Program funding for schools and camps isn’t the only way in which Prudential has supported Ailey. The two organizations have tied their names and goals together at critical moments. For instance, in 2005, Ailey opened their first permanent home, the Joan Weill Center for Dance, and Prudential helped out with a $1 million donation. The center, which is the largest building dedicated to dance in New York, was a major project of Rink’s; he called it “a huge leap forward in terms of establishing that this company was going to be here for generations to come.”
Reddy said, “We try to come in when it really helps, either as an early investor…you can leverage the name of Prudential as a major and longstanding institution with a pretty strong brand, that’s helpful, so sometimes a small amount early in is good. Other times just consistent steady funding is also incredibly helpful.” In terms of brokering relationship with other funders and providing expert guidance, “the thought partnership was critical.”
Rink concurred, saying, “Prudential was one of the lead supporters of our first endowment campaign…I think that just spoke volumes to the broader funded community about the fact that Ailey was here to stay and that it was, if you will, a good investment.”
The two foundations have stuck together through multiple leadership transitions, thanks in part to strong guidance from the company’s founder. Alvin Ailey trained his successor, Judith Jamison, who was a star performer before she became artistic director upon Ailey’s death in 1989. She in turn worked with Robert Battle for over 10 years as a choreographer and artist in residence before he became artistic director in 2011. (Jamison remains with the company as artistic director emerita.) Rink explained, “unlike a lot of founder driven organizations, there was no need to reinvent once the founder had passed. There was this sort of roadmap for how to continue.” He added, “It all comes back, I think, ultimately to the board and to the support that we have from the trustees and from key partners like Prudential because it’s hard to manage those transitions if you don’t have a really solid base of support.”

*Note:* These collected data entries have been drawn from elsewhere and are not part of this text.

(** * The namespace-scoped interpreter of kwil-db, embedded in Rocq

    The development follows [package interpreter] (the engine behind
    [ThreadSafeInterpreter], [recursiveInterpreter] and [baseInterpreter]):
    the variable-name rule, the adapter that turns a scalar function
    definition into an executable, [call], [execute], the merge of extension
    namespaces done by [NewInterpreter], and the locking wrapper. *)

From Stdlib Require Import Ascii String.
From stdpp Require Import gmap strings list sorting pretty.

Local Open Scope string_scope.
Local Open Scope list_scope.

(** ** Errors

    Every [fmt.Errorf] of the package is a constructor; the argument of a
    constructor is what the format string prints. Errors raised by
    collaborators that live outside the package are [ErrExternal]. *)

Inductive error : Type :=
| ErrNoAccessModer                                   (* "database does not implement AccessModer" *)
| ErrNamespaceNotFound (namespace : string)          (* namespace "%s" does not exist *)
| ErrUnknownAction (action namespace : string)       (* engine.ErrUnknownAction: action "%s" does not exist in namespace "%s" *)
| ErrBuiltinNotCallable (action : string)            (* action "%s" is a built-in function and cannot be called directly *)
| ErrUnknownExecutableType (t : string)              (* node bug: unknown executable type "%s" *)
| ErrExpectedOneRow (iters : nat)                    (* expected 1 row, got %d *)
| ErrParse (cause : error)                           (* engine.ErrParse wrapping the parser's error *)
| ErrNoStatements (statement : string)               (* no valid statements provided: %s *)
| ErrVarNameSigil                                    (* variable name must start with $ *)
| ErrVarNameCharset                                  (* variable name must only contain letters, numbers, and underscores *)
| ErrVarNameTooLong (max : nat) (s : string)         (* variable name cannot be longer than %d characters, received %s *)
| ErrNotInitialized                                  (* could not determine if the database is initialized *)
| ErrUnexpectedRows                                  (* unexpected number of rows returned *)
| ErrUnknownExtension (name : string)                (* the database has an extension in use that is unknown to the system: %s *)
| ErrExternal (msg : string).

#[global] Instance error_eq_dec : EqDecision error.
Proof. solve_decision. Defined.

(** A Go function returning [(T, error)]. *)
Definition result (A : Type) : Type := A + error.

(** ** Regular expressions, as far as [identRegexp] needs them *)

Module Regexp.

Inductive regexp : Type :=
| Void
| Eps
| Class (p : ascii -> bool)
| Cat (r1 r2 : regexp)
| Alt (r1 r2 : regexp)
| Star (r : regexp).

(** The strings of a regular expression. *)
Inductive Matches : regexp -> string -> Prop :=
| MEps : Matches Eps ""
| MClass p c : p c = true -> Matches (Class p) (String c "")
| MCat r1 r2 s1 s2 : Matches r1 s1 -> Matches r2 s2 -> Matches (Cat r1 r2) (s1 +:+ s2)
| MAltL r1 r2 s : Matches r1 s -> Matches (Alt r1 r2) s
| MAltR r1 r2 s : Matches r2 s -> Matches (Alt r1 r2) s
| MStarNil r : Matches (Star r) ""
| MStarCons r s1 s2 : Matches r s1 -> Matches (Star r) s2 -> Matches (Star r) (s1 +:+ s2).

Fixpoint nullable (r : regexp) : bool :=
  match r with
  | Void => false
  | Eps => true
  | Class _ => false
  | Cat r1 r2 => nullable r1 && nullable r2
  | Alt r1 r2 => nullable r1 || nullable r2
  | Star _ => true
  end.

Fixpoint deriv (c : ascii) (r : regexp) : regexp :=
  match r with
  | Void => Void
  | Eps => Void
  | Class p => if p c then Eps else Void
  | Cat r1 r2 =>
      if nullable r1 then Alt (Cat (deriv c r1) r2) (deriv c r2)
      else Cat (deriv c r1) r2
  | Alt r1 r2 => Alt (deriv c r1) (deriv c r2)
  | Star r1 => Cat (deriv c r1) (Star r1)
  end.

(** [MatchString] of a pattern anchored with [^] and [$]: the whole text. *)
Fixpoint MatchString (r : regexp) (s : string) : bool :=
  match s with
  | "" => nullable r
  | String c s' => MatchString (deriv c r) s'
  end.

End Regexp.

(** ** Variable names *)

Definition isUpper (c : ascii) : bool :=
  (Nat.leb 65 (nat_of_ascii c) && Nat.leb (nat_of_ascii c) 90)%bool.
Definition isLower (c : ascii) : bool :=
  (Nat.leb 97 (nat_of_ascii c) && Nat.leb (nat_of_ascii c) 122)%bool.
Definition isDigit (c : ascii) : bool :=
  (Nat.leb 48 (nat_of_ascii c) && Nat.leb (nat_of_ascii c) 57)%bool.
Definition isLetter (c : ascii) : bool := (isUpper c || isLower c)%bool.
Definition isUnderscore (c : ascii) : bool := Nat.eqb (nat_of_ascii c) 95.
Definition isIdentChar (c : ascii) : bool :=
  (isLetter c || isDigit c || isUnderscore c)%bool.

(** [regexp.MustCompile(`^[A-Za-z][A-Za-z0-9_]*$`)] *)
Definition identRegexp : Regexp.regexp :=
  Regexp.Cat (Regexp.Class isLetter) (Regexp.Star (Regexp.Class isIdentChar)).

(** [strings.HasPrefix(s, prefix)] *)
Definition HasPrefix (s pre : string) : bool := String.prefix pre s.

(** [s[1:]]; only evaluated on a non-empty [s]. *)
Definition from1 (s : string) : string :=
  match s with
  | "" => ""
  | String _ s' => s'
  end.

Section VarName.

(** [validation.MAX_IDENT_NAME_LENGTH], declared outside the package. *)
Variable MAX_IDENT_NAME_LENGTH : nat.

(** [isValidVarName]: [None] is Go's [nil] error. *)
Definition isValidVarName (s : string) : option error :=
  if negb (HasPrefix s "$") then Some ErrVarNameSigil
  else if negb (Regexp.MatchString identRegexp (from1 s)) then Some ErrVarNameCharset
  else if Nat.ltb MAX_IDENT_NAME_LENGTH (String.length (from1 s))
       then Some (ErrVarNameTooLong MAX_IDENT_NAME_LENGTH s)
  else None.

End VarName.

(** The three conditions the variable rule is worded with: the sigil, only
    letters, digits and underscores behind it, and the length bound. *)
Definition charset_ok (s : string) : Prop :=
  Forall (fun c => isIdentChar c = true) (list_ascii_of_string s).

Definition worded_var_rule (max : nat) (s : string) : Prop :=
  exists rest, s = String "$" rest /\ charset_ok rest /\ String.length rest <= max.

(** What [identRegexp] asks on top of it: a leading letter. *)
Definition starts_with_letter (s : string) : Prop :=
  exists c rest, s = String c rest /\ isLetter c = true.

Definition var_rule (max : nat) (s : string) : Prop :=
  exists rest, s = String "$" rest /\ starts_with_letter rest /\
               charset_ok rest /\ String.length rest <= max.

(** ** Values and rows *)

(** Host data ([any]): what callers pass in and what a Value holds raw. *)
Inductive any : Type :=
| AnyNil
| AnyString (s : string)
| AnyInt (z : Z)
| AnyBool (b : bool)
| AnyOpaque (tag : string).   (* host data of some other shape *)

(** [types.DataType] *)
Record DataType : Type := { TypeName : string; IsArray : bool }.

(** [Value]: the interface with [Type()] and [RawValue()]. *)
Record Value : Type := { val_Type : DataType; RawValue : any }.

(** [row], the engine's own result row. *)
Record row : Type := { columns : list string; Values : list Value }.

(** [common.Row], the caller-facing row. *)
Record Row : Type :=
  { ColumnNames : list string; ColumnTypes : list DataType; RowValues : list any }.

Definition rowToCommonRow (r : row) : Row :=
  {| ColumnNames := columns r;
     ColumnTypes := map val_Type (Values r);
     RowValues := map RawValue (Values r) |}.

(** [common.CallResult] *)
Record CallResult : Type := { Logs : list string }.

(** [common.EngineContext]: passed through, never inspected here. *)
Inductive EngineContext : Type := EngineCtx (id : nat).

(** ** What a run leaves behind

    [trace] is an observation device, not program state: it records, in
    order, the queries sent to the database handle, the lines written to any
    log buffer, the variables bound, the statements started, the executables
    entered, and where a call made through the recursive handle begins and
    how it ends. *)

Inductive event : Type :=
| EvQuery (sql : string) (args : list Value)
| EvLog (buffer : nat) (line : string)
| EvSetVariable (name : string) (v : Value)
| EvStatement (index : nat)
| EvInvoke (name : string) (args : list Value)
| EvNestedCall (namespace action : string)
| EvNestedCallReturned
| EvNestedCallFailed (e : error)
| EvNestedExecute (statement : string)
| EvNestedExecuteReturned.

(** [sql.AccessMode] *)
Inductive AccessMode : Type := ReadOnly | ReadWrite.

#[global] Instance AccessMode_eq_dec : EqDecision AccessMode.
Proof. solve_decision. Defined.

(** [sql.DB]. [access] is [None] when the handle has no [AccessMode()]
    method (the assertion [db.(sql.AccessModer)] fails). The handle answers a
    query with raw rows and possibly an error; the answer may depend on what
    happened before. *)
Record DB : Type := {
  access : option AccessMode;
  respond : list event -> string -> list Value -> list (list any) * option error
}.

(** A row sink, a [func] from [common.Row] to [error]: a closure, so its answer may
    depend on the rows it has already received. Go's [nil] function is
    [None] at type [option sink]. *)
Definition sink : Type := list Row -> Row -> option error.

Definition noopSink : sink := fun _ _ => None.

(** ** Scope *)

(** Modelled from the spec: the [scope] struct and [newScope] are declared in
    another file of the package; the spec gives a Scope bindings keyed by a
    sigil-prefixed identifier, the namespace it was opened for, and the
    top-level flag. *)
Record scopeT : Type := {
  variables : gmap string Value;
  scope_namespace : string;
  isTopLevel : bool
}.

(** Modelled from the spec: [newScope] opens an empty scope for a
    namespace. *)
Definition newScope (namespace : string) : scopeT :=
  {| variables := ∅; scope_namespace := namespace; isTopLevel := false |}.

Definition set_isTopLevel (b : bool) (s : scopeT) : scopeT :=
  {| variables := variables s; scope_namespace := scope_namespace s; isTopLevel := b |}.

(** What the body of an executable can read off its execution context. *)
Record ctxView : Type := {
  view_engineCtx : EngineContext;
  view_canMutateState : bool;
  view_scope : scopeT
}.

(** ** Executables

    An executable's [Func] and a planned statement are Go closures over the
    execution context. A closure is embedded as the tree of what it does to
    that context: write a log line, query the database handle, hand a row to
    the result function, read or replace the scope, call back into the engine
    through [e.app().Engine] (the recursive handle), return or panic. *)
(** Go's run-time panics. *)
Inductive panic : Type :=
| PanicNilFunc           (* call of a nil result function *)
| PanicNilPointer        (* dereference of a log pointer that was never allocated *)
| PanicRaised (msg : string).   (* a panic raised inside a closure *)

Inductive prog : Type :=
| Return (err : option error)
| Crash (msg : string)
| AppendLog (line : string) (k : prog)
| RunQuery (sql : string) (scan args : list Value)
           (k : list (list Value) -> option error -> prog)
| Yield (r : row) (k : option error -> prog)
| Ask (k : ctxView -> prog)
| SetScope (s : scopeT) (k : prog)
| EngineCall (namespace action : string) (args : list any) (fn : option sink)
             (k : list Row -> result CallResult -> prog)
| EngineExecute (statement : string) (params : gmap string any) (fn : option sink)
                (k : list Row -> option error -> prog).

Of course, Ailey’s work continues to succeed on such a massive scale in part because its work continues to be necessary. Rink said,
Alvin Ailey, who started his company in 1958 from the cusp of the Civil Rights Movement—what an act of courage it was on his part as a young black man, to say we need to see artists of color on the stage and we need to see work that reflects their experience. It was really revolutionary, trailblazing. I think we feel that that work is very relevant today, and not just in terms of the work that’s created on the stage, but it’s the work that we’re doing to provide training for young dancers, to provide exposure to kids in schools and communities.
It seems that Ailey and Prudential have found the holy grail of partnerships: their missions are aligned, and they have worked successfully to achieve several major goals. Ailey appears to trust that the Prudential Foundation will help with grants, relationships, and advocacy with other potential funders. Prudential, in turn, can see that its investments in both Ailey’s global reach and its local work in New Jersey have real impact in communities. Ailey said that “dance came from the people, and it should always be delivered back to the people.” That relationship of trust and mutual respect that he had with the communities who adored his work is mirrored today in the partnership that helps sustain his legacy.